Die internationale Gemeinschaft hat sich daher unter anderem auf das Nagoya Protokoll geeinigt. Es sollen Biopiraterie verhindern, die bedrohte Artenvielfalt schützen, wirtschaftlichen Ausgleich schaffen und gleichzeitig Forschung ermöglichen. Die Grundidee heißt: "Benefit Sharing".

Doch warum klappt das so schlecht? In Zürich treffen wir Francois Meienberg, Experte für Biodiversität. Er sagt, Abkommen wie das Nagoya Protokoll würden zugunsten der Industrienationen ausgelegt. Am Ende ist die Anwendung also schlicht eine Machtfrage. Dabei, so betont er, gehe der nachhaltige Nutzen von Biodiversität uns alle an:

"Das beginnt in der Pharmazeutik, bei Medikamenten.

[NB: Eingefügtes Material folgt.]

(** * smartos_image: import, update and delete SmartOS images

    A shallow embedding of [cloud/smartos/smartos_image.py] and the
    properties of its reconciliation logic.  The module validates the image
    identifier, checks that the storage pool exists, and then imports or
    deletes the image through the host's [imgadm] tool, reporting the
    outcome through [exit_json] or [fail_json].

    Layout: Python values and dictionaries, the regular expression of the
    identifier and Python's matching of it, the Ansible module handle and the
    host it talks to, the class [IMAGE], [main], and then the theorems. *)

From stdpp Require Import gmap strings.
From Stdlib Require Import ZArith Ascii String List Bool Lia.
Import ListNotations.
Local Open Scope string_scope.
Set Warnings "-register-all".

(** ** Python values

    The values that travel through the module: what [json.loads] returns,
    what is stored in the [result] dictionary and what is passed to
    [fail_json] as keyword arguments.  Dictionaries are keyed by strings. *)

Inductive PyVal :=
| PyNone
| PyBool (b : bool)
| PyInt (z : Z)
| PyFloat (mantissa exponent : Z)
| PyStr (s : string)
| PyList (l : list PyVal)
| PyDict (d : gmap string PyVal).

Abbreviation Dict := (gmap string PyVal).

(** The exceptions the module can run into outside of [fail_json]. *)
Inductive PyExn :=
| TypeError (what : string)
| KeyError (key : string)
| AttributeError (name : string)
| ValueError (what : string).

(** The name of the type of a value, as error messages print it. *)
Definition type_name (v : PyVal) : string :=
  match v with
  | PyNone => "NoneType"
  | PyBool _ => "bool"
  | PyInt _ => "int"
  | PyFloat _ _ => "float"
  | PyStr _ => "str"
  | PyList _ => "list"
  | PyDict _ => "dict"
  end.

(** [obj[key]] for a string key: only a dictionary can be subscripted by a
    string, and the key has to be there.  The class of the exception is what
    the control flow depends on; the message texts are those of CPython 3.11
    and later, and older interpreters word them differently. *)
Definition getitem (obj : PyVal) (key : string) : PyExn + PyVal :=
  match obj with
  | PyDict d =>
      match d !! key with
      | Some v => inr v
      | None => inl (KeyError key)
      end
  | PyList _ => inl (TypeError "list indices must be integers or slices, not str")
  | PyStr _ => inl (TypeError "string indices must be integers, not 'str'")
  | _ => inl (TypeError ("'" +:+ type_name obj +:+ "' object is not subscriptable"))
  end.

(** ** The identifier's regular expression

    [UUID_REGEX = r'^[a-f0-9]{8}-([a-f0-9]{4}-){3}[a-f0-9]{12}$'], as the
    syntax tree of the constructs it uses, and [re.match] on such trees.
    Without flags, [^] matches at offset 0 only, and [$] matches at the end
    of the string and also just before a newline that ends the string. *)

Inductive regex :=
| Bol
| Eol
| Lit (c : ascii)
| Chars (ranges : list (ascii * ascii))
| Cat (r1 r2 : regex)
| Rep (r : regex) (n : nat)
| Grp (r : regex).

Definition newline : ascii := "010"%char.

Definition in_range (lo hi c : ascii) : bool :=
  (nat_of_ascii lo <=? nat_of_ascii c)%nat && (nat_of_ascii c <=? nat_of_ascii hi)%nat.

Definition in_ranges (ranges : list (ascii * ascii)) (c : ascii) : bool :=
  existsb (fun r => in_range (fst r) (snd r) c) ranges.

(** Where [$] succeeds: nothing left, or exactly one newline left. *)
Definition at_end (s : string) : bool :=
  match s with
  | "" => true
  | String c "" => Ascii.eqb c newline
  | _ => false
  end.

(** Backtracking matcher in continuation style: [k] receives the offset and
    the rest of the subject once [r] has matched a prefix. *)
Fixpoint matches (r : regex) (pos : nat) (s : string) (k : nat -> string -> bool) : bool :=
  match r with
  | Bol => Nat.eqb pos 0 && k pos s
  | Eol => at_end s && k pos s
  | Lit c =>
      match s with
      | String a s' => Ascii.eqb a c && k (S pos) s'
      | "" => false
      end
  | Chars ranges =>
      match s with
      | String a s' => in_ranges ranges a && k (S pos) s'
      | "" => false
      end
  | Cat r1 r2 => matches r1 pos s (fun p t => matches r2 p t k)
  | Rep r1 n =>
      (fix rep (n : nat) (pos : nat) (s : string) : bool :=
         match n with
         | O => k pos s
         | S n' => matches r1 pos s (fun p t => rep n' p t)
         end) n pos s
  | Grp r1 => matches r1 pos s k
  end.

(** [re.match(r, s) is not None]: a match has to start at offset 0 and may
    stop anywhere. *)
Definition re_match (r : regex) (s : string) : bool :=
  matches r 0 s (fun _ _ => true).

Definition hexset : regex := Chars [("a"%char, "f"%char); ("0"%char, "9"%char)].

Definition UUID_REGEX : regex :=
  Cat Bol
   (Cat (Rep hexset 8)
    (Cat (Lit "-")
     (Cat (Rep (Grp (Cat (Rep hexset 4) (Lit "-"))) 3)
      (Cat (Rep hexset 12) Eol)))).
(** Lines 615-617: the packages the iterator yields are looked up one
    after the other, in [vuln], an [unsigned int], the count of those
    [is_vulnerable] returns true for; the entries reported add up. *)
Fixpoint audit_packages `{Extern} (quiet : bool)
    (ret : list audit_entry_sorted)
    (tbl : list nat) (pkgs : list pkg) (vuln : Z) (out : list audit_entry)
  : option (Z * list audit_entry) :=
  match pkgs with
  | [] => Some (vuln, out)
  | p :: pkgs' =>
      '(res, reported) ← is_vulnerable quiet ret tbl p;
      audit_packages quiet ret tbl pkgs'
        (if (res : bool) then ((vuln + 1) mod 2 ^ 32)%Z else vuln) (out ++ reported)
  end.

Lemma strrchr_None (s : list ascii) c : strrchr s c = None ↔ c ∉ s.
Proof.
  induction s as [|a s IH]; simpl.
  - split; [intros _; apply not_elem_of_nil|done].
  - rewrite not_elem_of_cons. destruct (strrchr s c) as [i|].
    + split; [done|]. intros [_ Hs]. by apply IH in Hs.
    + case_decide; split; try done.
      * intros [? _]. congruence.
      * intros _. split; [congruence|]. by apply IH.
Qed.

Lemma strrchr_Some (s : list ascii) c : ∀ i,
  strrchr s c = Some i ↔ s !! i = Some c ∧ c ∉ drop (S i) s.
Proof.
  induction s as [|a s IH]; intros i; simpl.
  - split; [done|]. intros [? _]. done.
  - destruct (strrchr s c) as [j|] eqn:Hs.
    + split.
      * intros [= <-]. simpl. by apply IH.
      * intros [Hi Hnot]. destruct i as [|i]; simpl in *.
        -- rewrite drop_0 in Hnot. apply strrchr_None in Hnot. congruence.
        -- f_equal. assert (Some j = Some i) as [= ->]; [|done].
           by apply IH.
    + apply strrchr_None in Hs. split.
      * case_decide as Ha; [|done]. intros [= <-]. simpl.
        rewrite drop_0. by subst.
      * intros [Hi Hnot]. destruct i as [|i]; simpl in *.
        -- rewrite decide_True by congruence. done.
        -- destruct Hs. by eapply list_elem_of_lookup_2.
Qed.

(** The argument "name-version" gives the package of that name and
    version, the cut being at the last '-': a name may hold dashes, a
    version may not.  An argument without a dash goes no further than the
    usage error. *)
Theorem pkg_of_arg_split (arg : cstring) :
  NUL ∉ arg →
  (∀ p, pkg_of_arg arg = inl p ↔
     arg = PKG_NAME p ++ "-"%char :: PKG_VERSION p ∧
     "-"%char ∉ PKG_VERSION p) ∧
  (∀ code, pkg_of_arg arg = inr code ↔ code = EX_USAGE ∧ "-"%char ∉ arg).
Proof.
  intros Hnul. unfold pkg_of_arg. unfold cstring in *.
  destruct (strrchr arg "-"%char) as [i|] eqn:Hi.
  - apply strrchr_Some in Hi as [Hi Hnot].
    assert (arg = take i arg ++ "-"%char :: drop (S i) arg) as Hsplit.
    { by rewrite <- (take_drop_middle arg i "-"%char Hi) at 1. }
    assert (<[i := NUL]> arg = take i arg ++ NUL :: drop (S i) arg) as Hbuf.
    { apply insert_take_drop. by eapply lookup_lt_Some. }
    assert ((NUL ∉ take i arg) ∧ (NUL ∉ drop (S i) arg)) as [Hn1 Hn2].
    { rewrite Hsplit in Hnul.
      rewrite elem_of_app, elem_of_cons in Hnul. tauto. }
    assert (drop (S i) (<[i := NUL]> arg) = drop (S i) arg) as Hdrop
      by (by rewrite drop_insert_lt by lia).
    cbv zeta. rewrite Hdrop, Hbuf, cstr_app_NUL, cstr_id by done.
    split.
    + intros [name version]. unfold cstring in *. simpl. split.
      * intros [= <- <-]. by split.
      * intros [Harg Hv]. f_equal.
        assert (strrchr arg "-"%char = Some (length name)) as Hlast.
        { apply strrchr_Some. rewrite Harg. split.
          - by rewrite lookup_app_r, Nat.sub_diag by lia.
          - rewrite drop_app_ge by lia.
            by replace (S (length name) - length name) with 1 by lia. }
        assert (strrchr arg "-"%char = Some i) as Hlast'
          by (by apply strrchr_Some).
        assert (i = length name) as -> by congruence.
        rewrite Harg. rewrite take_app_length. f_equal.
        rewrite drop_app_ge by lia.
        by replace (S (length name) - length name) with 1 by lia.
    + intros code. split; [done|]. intros [_ Hno]. destruct Hno.
      by eapply list_elem_of_lookup_2.
  - apply strrchr_None in Hi. split.
    + intros p. split; [done|]. intros [Harg _]. destruct Hi.
      rewrite Harg, elem_of_app, elem_of_cons. auto.
    + intros code. split; [intros [= <-]; done|]. by intros [-> _].
Qed.

(** "py27-foo-1.0" is the package "py27-foo" at version "1.0". *)
Lemma pkg_of_arg_split_witness :
  (NUL ∉ bytes "py27-foo-1.0") ∧
  pkg_of_arg (bytes "py27-foo-1.0") = inl (mk_pkg (bytes "py27-foo") (bytes "1.0")).
Proof.
  assert (NUL ∉ bytes "py27-foo-1.0") as Hnul by compute_done.
  split; [exact Hnul|].
  apply (proj1 (pkg_of_arg_split (bytes "py27-foo-1.0") Hnul)).
  split; [reflexivity|compute_done].
Defined.

(* ================================================================= *)
(** ** exec_audit: the count over the installed packages *)

(** Some advisory of the list applies to the package. *)
Definition vulnerable `{Extern} (h : list audit_entry) (p : pkg) : bool :=
  existsb (applies_b p) h.

Section installed_packages.
Context `{E : Extern}.
(** No key is in two slots. *)
Definition unique_keys (self : Hash) : Prop :=
  forall (q q' : nat) (k : pyobj),
    _keys self !! q = Some k -> _keys self !! q' = Some k ->
    k <> PyNone -> q = q'.

(** Every stored key is where a placement of that key would stop: the
    probe from its home slot reaches it over slots that hold other keys. *)
Definition chained (self : Hash) : Prop :=
  wf self /\
  forall (q : nat) (k : pyobj),
    _keys self !! q = Some k -> k <> PyNone ->
    is_acceptable_key k = true /\
    exists hv i,
      hash self k = Ok hv /\
      placement_stops self (_calculate_position self hv) k i /\
      probe_seq self (_calculate_position self hv) i = Z.of_nat q.

(** The call is a [delete]. *)
Definition is_delete (o : op) : bool :=
  match o with Delete _ => true | _ => false end.

(** [occ] lists the slots that hold a key. *)
Definition covers (self : Hash) (occ : list nat) : Prop :=
  forall (q : nat) (k : pyobj),
    _keys self !! q = Some k -> k <> PyNone -> q ∈ occ.

(** The pairs of [kvs] that [_reposition] inserts. *)
Definition count_live (kvs : list (pyobj * pyobj)) : nat :=
  length (filter (fun kv => kv.1 <> PyNone) kvs).

(** The value of the last pair of [kvs] with the key [k]. *)
Fixpoint last_value (kvs : list (pyobj * pyobj)) (k : pyobj) : option pyobj :=
  match kvs with
  | [] => None
  | (k', v') :: kvs =>
      match last_value kvs k with
      | Some v => Some v
      | None => if py_eq k' k then Some v' else None
      end
  end.

(** Some slot holds [k] with [v]. *)
Definition stored (self : Hash) (k v : pyobj) : Prop :=
  exists q : nat, _keys self !! q = Some k /\ _values self !! q = Some v.

(** Every slot is empty or holds an integer or a text. *)
Definition keys_acceptable (self : Hash) : bool :=
  forallb (fun k => py_eq k PyNone || is_acceptable_key k) (_keys self).

(** The table of the six texts, full enough to grow. *)
Definition full_table : Hash :=
  mkHash 8 6 0
    [PyStr "c"; PyStr "d"; PyStr "e"; PyStr "f"; PyNone; PyNone;
     PyStr "a"; PyStr "b"]
    [PyInt 3; PyInt 4; PyInt 5; PyInt 6; PyNone; PyNone; PyInt 1; PyInt 2]
    custom_hash.

(** What every table that calls can produce satisfies (see [valid_run]):
    the sizes are 8, 32, 128, ..., none of them a multiple of 3. *)
Definition valid (self : Hash) : Prop :=
  wf self /\
  hash self = custom_hash /\
  keys_acceptable self = true /\
  _size self mod 3 <> 0.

Das geht weiter zu Kosmetika, zu Nahrungsmitteln, zu Pestiziden bis auch zu Enzymen, die man heute in der chemischen Industrie braucht. Das ist allumfassend. Unser ganzes Leben ist eigentlich von der Biodiversität geprägt."

Es geht auch anders

Der Unterschied zwischen einer fairen Nutzung von Biodiversität einerseits und der Biopiraterie andererseits hängt letztlich am Goodwill der beteiligten Firmen. Einige Unternehmen setzen die Prinzipien konsequent um - etwa das deutsch-schweizerische Unternehmen Weleda. Für seine Produkte importiert der Naturkosmetik-Hersteller auch natürliche Ressourcen, beispielsweise Carnauba-Wachs aus Brasilien oder Rhetania-Wurzel aus Peru.

Gemeinsam mit eine Handvoll weiterer Firmen wie Wollenhaupt, Worlée und der Martin Bauer Group hat man sich in der Union for Ethical Biotrade verpflichtet, natürliche Ressourcen nachhaltig und gemäß ethischer Standards zu beschaffen. Annette Piperidis, Managerin für Sustainable Sourcing bei Weleda, beschreibt die Anwendung des Nagoya Protokolls als "aufwendig": "Was in Brasilien gilt, ist in Indien schon wieder ganz anders."

"Ich nehme was, also gebe ich auch was"

Dennoch ist sie von dem Prinzip überzeugt: "Man zahlt einen Ausgleich dafür, dass man irgendwo Wissen entnimmt, Pflanzen entnimmt, Forschung, Entwicklung betreibt und Innovationen dadurch generiert." Mensch und Natur im Ursprungsland nicht zu beteiligen, sei "nicht gerecht".

Francois Meienberg setzt auf die Zukunft: "Ich bin mir sicher, dass man schon in ein paar Jahren von den Biopiraten spricht wie heute von den Klimasündern." Die gesellschaftliche Akzeptanz, dass man nur profitiere und nichts zurückgebe, werde schwinden.